* Records for this exercise *
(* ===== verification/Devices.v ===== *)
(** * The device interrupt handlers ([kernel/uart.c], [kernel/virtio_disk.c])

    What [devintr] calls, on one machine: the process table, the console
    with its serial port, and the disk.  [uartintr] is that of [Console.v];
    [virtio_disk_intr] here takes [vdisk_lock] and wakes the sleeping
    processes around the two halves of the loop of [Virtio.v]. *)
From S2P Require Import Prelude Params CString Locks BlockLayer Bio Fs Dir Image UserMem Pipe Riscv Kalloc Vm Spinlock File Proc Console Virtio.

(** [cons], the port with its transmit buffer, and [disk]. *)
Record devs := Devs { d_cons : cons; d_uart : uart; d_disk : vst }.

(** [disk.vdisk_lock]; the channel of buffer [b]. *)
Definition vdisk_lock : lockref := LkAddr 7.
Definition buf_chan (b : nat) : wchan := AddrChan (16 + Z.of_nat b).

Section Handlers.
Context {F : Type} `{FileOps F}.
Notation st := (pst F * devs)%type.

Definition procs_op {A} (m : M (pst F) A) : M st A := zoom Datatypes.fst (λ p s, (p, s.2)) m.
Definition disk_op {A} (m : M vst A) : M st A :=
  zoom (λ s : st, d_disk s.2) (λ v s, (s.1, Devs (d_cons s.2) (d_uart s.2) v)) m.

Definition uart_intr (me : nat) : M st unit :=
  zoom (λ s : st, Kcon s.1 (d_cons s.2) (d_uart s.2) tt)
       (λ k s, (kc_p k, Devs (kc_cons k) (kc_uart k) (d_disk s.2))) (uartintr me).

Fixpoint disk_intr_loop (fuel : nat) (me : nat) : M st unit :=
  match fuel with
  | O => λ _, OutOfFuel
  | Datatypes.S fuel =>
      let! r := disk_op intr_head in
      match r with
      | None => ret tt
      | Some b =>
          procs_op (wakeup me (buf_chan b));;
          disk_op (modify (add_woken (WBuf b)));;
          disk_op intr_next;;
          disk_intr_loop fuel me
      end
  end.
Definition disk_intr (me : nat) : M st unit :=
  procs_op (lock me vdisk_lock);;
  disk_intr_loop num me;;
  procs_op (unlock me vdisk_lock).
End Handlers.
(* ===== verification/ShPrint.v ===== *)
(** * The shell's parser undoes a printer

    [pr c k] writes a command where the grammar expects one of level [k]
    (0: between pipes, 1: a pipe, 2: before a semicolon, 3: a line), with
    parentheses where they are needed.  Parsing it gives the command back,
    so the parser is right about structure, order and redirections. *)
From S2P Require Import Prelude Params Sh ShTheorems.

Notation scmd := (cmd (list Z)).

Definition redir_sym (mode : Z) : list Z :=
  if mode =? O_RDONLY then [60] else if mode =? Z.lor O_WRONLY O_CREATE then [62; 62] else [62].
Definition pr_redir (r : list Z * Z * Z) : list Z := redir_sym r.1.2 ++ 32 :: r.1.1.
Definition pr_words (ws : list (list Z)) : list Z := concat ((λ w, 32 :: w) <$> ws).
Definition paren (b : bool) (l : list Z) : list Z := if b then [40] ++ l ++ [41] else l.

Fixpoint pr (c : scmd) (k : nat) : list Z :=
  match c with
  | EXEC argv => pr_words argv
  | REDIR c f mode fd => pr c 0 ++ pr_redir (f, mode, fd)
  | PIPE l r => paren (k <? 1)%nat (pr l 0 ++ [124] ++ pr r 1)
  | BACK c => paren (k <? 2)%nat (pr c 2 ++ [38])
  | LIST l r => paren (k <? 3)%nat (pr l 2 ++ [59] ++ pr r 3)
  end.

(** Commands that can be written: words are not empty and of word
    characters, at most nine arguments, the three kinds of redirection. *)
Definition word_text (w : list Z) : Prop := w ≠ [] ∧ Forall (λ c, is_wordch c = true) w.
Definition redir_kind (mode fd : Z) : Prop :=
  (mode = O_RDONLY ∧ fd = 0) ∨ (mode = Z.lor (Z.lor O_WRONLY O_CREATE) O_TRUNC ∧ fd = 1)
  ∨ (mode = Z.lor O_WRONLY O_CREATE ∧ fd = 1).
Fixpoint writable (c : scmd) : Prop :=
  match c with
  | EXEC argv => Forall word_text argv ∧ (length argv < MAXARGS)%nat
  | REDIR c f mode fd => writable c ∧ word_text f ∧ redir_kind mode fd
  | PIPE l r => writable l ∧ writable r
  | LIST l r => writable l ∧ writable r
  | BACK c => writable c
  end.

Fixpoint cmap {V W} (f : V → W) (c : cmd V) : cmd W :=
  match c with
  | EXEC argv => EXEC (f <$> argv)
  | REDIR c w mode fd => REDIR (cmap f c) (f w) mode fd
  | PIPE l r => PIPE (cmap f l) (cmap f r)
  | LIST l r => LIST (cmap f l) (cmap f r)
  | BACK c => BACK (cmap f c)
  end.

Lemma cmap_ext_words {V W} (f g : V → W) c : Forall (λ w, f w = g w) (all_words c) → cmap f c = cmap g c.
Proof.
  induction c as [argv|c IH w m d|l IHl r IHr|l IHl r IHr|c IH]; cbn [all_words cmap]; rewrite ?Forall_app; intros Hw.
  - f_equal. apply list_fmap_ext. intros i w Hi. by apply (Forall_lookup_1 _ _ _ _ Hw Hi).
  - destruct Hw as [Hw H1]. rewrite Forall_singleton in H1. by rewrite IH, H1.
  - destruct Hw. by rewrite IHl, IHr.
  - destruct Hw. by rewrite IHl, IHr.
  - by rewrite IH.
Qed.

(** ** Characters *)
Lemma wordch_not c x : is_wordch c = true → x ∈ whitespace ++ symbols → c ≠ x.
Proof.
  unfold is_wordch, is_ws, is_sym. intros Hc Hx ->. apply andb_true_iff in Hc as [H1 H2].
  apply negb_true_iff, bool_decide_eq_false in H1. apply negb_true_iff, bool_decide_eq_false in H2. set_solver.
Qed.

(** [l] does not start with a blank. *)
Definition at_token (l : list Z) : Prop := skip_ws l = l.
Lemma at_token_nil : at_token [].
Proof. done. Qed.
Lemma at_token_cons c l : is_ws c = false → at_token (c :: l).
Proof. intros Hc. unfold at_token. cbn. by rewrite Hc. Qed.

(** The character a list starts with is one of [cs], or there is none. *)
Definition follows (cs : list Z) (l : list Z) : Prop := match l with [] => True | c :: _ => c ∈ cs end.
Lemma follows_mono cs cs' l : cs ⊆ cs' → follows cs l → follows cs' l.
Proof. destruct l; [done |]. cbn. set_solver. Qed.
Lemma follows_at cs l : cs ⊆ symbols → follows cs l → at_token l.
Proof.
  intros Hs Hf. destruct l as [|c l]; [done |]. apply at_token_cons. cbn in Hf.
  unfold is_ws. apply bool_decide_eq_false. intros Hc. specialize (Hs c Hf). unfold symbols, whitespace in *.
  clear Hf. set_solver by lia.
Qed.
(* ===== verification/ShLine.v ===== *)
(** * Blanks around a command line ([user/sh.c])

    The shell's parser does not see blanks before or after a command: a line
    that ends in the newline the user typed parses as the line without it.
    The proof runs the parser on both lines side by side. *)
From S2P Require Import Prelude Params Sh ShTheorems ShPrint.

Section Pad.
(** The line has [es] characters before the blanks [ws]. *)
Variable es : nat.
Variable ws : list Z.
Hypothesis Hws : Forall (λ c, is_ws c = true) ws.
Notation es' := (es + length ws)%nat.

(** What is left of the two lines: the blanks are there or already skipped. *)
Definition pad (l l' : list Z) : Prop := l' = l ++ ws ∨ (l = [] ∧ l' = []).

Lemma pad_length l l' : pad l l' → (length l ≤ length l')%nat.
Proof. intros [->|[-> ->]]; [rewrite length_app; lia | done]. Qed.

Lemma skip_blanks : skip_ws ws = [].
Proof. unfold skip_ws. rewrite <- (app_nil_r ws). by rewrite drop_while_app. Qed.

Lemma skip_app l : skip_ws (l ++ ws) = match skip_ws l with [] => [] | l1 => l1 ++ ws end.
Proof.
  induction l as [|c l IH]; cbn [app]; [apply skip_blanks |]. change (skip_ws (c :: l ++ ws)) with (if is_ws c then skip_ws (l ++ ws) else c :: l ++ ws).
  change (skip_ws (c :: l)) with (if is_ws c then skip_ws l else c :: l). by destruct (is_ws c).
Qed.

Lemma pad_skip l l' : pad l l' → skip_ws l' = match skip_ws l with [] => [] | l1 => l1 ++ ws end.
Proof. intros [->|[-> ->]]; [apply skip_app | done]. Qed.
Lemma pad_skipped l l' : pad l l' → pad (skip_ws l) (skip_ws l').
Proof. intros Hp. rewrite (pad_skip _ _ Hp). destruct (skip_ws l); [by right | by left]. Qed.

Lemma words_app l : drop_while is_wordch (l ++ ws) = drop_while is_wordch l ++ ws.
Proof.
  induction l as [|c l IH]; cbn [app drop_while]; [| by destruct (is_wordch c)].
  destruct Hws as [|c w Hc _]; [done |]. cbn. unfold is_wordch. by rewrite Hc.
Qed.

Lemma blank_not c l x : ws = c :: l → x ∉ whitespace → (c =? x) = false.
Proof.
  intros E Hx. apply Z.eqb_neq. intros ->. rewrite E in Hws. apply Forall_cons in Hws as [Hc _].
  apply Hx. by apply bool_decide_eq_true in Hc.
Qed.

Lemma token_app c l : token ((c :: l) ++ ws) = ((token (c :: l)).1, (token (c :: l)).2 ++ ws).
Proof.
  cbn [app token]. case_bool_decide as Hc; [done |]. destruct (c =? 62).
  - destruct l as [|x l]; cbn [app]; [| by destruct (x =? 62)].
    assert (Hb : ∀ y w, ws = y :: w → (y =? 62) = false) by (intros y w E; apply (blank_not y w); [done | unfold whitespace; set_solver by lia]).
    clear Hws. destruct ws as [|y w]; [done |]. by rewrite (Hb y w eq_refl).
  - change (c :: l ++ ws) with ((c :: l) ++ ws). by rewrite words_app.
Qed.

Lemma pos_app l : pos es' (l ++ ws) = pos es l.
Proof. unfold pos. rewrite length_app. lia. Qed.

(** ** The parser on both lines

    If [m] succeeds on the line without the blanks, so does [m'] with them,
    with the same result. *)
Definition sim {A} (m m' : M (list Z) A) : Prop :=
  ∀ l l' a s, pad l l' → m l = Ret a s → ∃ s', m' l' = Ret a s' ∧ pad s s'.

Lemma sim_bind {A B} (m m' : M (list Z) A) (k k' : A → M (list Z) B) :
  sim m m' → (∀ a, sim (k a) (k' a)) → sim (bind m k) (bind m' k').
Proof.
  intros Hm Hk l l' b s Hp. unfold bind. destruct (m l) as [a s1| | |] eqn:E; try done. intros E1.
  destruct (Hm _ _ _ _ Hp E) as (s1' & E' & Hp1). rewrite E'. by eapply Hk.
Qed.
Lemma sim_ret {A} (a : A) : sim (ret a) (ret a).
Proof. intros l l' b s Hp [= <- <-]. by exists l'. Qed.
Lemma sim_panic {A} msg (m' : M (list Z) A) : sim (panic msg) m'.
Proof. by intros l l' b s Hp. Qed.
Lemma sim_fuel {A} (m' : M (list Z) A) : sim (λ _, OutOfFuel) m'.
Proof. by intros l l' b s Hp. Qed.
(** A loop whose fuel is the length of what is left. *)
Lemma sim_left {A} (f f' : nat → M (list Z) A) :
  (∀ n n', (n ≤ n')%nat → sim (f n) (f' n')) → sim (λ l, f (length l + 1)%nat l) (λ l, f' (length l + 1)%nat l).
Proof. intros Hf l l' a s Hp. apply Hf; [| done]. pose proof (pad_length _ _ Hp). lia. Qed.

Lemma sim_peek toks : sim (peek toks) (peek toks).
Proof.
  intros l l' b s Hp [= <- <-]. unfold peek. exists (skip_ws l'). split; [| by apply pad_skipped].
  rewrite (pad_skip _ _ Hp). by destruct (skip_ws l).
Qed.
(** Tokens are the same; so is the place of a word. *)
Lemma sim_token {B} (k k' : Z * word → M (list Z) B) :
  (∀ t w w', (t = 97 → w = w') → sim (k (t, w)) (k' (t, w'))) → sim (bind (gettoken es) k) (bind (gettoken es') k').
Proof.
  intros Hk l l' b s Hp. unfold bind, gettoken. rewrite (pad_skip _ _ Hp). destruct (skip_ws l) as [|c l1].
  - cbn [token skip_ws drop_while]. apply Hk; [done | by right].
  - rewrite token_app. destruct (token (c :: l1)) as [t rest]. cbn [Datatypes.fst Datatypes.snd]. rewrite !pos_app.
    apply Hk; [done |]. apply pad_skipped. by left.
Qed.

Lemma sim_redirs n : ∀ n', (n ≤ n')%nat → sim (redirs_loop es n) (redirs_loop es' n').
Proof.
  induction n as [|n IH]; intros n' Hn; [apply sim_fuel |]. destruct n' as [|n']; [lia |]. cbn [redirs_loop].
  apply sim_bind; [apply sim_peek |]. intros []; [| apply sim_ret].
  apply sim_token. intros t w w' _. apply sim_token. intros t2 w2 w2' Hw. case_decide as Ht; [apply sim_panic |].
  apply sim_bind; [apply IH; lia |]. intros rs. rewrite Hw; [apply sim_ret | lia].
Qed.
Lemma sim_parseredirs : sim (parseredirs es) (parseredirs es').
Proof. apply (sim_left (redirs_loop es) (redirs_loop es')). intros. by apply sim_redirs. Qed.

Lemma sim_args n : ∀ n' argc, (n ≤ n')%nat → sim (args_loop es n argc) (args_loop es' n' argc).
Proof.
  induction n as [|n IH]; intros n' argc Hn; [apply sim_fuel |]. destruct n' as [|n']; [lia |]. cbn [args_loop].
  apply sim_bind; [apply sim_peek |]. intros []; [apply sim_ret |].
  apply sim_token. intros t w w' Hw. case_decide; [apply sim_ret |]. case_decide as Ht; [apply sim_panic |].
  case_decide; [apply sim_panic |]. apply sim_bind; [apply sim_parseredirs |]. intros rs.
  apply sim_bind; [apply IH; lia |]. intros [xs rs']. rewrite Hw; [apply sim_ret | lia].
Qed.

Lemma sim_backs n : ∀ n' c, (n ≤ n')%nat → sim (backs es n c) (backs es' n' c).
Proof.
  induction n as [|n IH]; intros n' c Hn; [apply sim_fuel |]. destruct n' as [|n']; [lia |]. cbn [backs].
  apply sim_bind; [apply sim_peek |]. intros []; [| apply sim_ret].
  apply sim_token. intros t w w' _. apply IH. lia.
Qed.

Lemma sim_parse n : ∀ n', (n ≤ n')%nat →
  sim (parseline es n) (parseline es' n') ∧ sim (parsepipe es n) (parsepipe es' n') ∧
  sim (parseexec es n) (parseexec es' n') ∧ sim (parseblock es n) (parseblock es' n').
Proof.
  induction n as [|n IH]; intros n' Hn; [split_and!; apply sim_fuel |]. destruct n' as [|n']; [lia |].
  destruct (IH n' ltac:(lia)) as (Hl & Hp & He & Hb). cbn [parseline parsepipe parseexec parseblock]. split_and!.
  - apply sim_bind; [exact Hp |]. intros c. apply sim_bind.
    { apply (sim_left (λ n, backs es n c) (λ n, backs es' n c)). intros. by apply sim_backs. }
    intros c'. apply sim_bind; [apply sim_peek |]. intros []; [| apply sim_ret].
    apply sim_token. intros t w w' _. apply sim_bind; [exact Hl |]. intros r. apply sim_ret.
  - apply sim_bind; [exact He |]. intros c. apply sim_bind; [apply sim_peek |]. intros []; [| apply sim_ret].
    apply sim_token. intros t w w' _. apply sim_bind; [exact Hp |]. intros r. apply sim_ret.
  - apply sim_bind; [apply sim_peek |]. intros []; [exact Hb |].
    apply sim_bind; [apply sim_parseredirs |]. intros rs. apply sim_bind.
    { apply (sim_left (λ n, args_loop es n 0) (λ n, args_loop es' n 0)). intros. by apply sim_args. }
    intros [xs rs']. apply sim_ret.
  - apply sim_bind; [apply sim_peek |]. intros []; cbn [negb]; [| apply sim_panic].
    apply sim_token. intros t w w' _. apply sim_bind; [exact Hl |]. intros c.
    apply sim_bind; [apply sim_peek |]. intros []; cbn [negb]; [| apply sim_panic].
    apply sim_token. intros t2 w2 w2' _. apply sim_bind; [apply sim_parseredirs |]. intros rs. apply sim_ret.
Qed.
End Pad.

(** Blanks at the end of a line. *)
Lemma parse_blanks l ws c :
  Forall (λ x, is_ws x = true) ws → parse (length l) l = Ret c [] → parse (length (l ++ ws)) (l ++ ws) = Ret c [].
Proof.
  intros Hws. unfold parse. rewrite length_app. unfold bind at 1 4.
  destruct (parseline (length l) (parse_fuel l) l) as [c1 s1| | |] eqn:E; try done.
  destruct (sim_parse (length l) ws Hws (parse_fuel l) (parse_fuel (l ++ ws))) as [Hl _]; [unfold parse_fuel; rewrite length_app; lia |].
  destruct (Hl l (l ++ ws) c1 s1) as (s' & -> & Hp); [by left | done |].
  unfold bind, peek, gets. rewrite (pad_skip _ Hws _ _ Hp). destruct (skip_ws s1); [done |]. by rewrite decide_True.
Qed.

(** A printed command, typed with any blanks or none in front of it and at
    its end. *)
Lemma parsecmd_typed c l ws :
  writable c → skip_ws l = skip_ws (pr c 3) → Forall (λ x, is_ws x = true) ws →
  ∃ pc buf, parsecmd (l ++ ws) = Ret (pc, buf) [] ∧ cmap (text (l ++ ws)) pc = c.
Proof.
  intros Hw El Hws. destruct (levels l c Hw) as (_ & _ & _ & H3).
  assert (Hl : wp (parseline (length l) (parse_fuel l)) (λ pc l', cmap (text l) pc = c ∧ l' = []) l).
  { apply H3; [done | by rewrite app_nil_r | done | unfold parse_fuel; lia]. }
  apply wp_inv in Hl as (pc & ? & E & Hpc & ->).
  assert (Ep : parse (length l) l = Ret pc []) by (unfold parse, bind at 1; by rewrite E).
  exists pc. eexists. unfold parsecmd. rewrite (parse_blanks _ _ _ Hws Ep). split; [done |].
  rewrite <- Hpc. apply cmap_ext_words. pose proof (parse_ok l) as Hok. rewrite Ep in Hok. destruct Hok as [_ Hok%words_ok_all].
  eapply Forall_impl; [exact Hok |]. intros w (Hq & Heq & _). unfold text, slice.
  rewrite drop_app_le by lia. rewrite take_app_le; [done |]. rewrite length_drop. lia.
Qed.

* About this exercise *
Every line that holds the string "scmd" must be copied from the records above.

* Your solution *
Notation scmd := (cmd (list Z)).
Fixpoint pr (c : scmd) (k : nat) : list Z :=
Fixpoint writable (c : scmd) : Prop :=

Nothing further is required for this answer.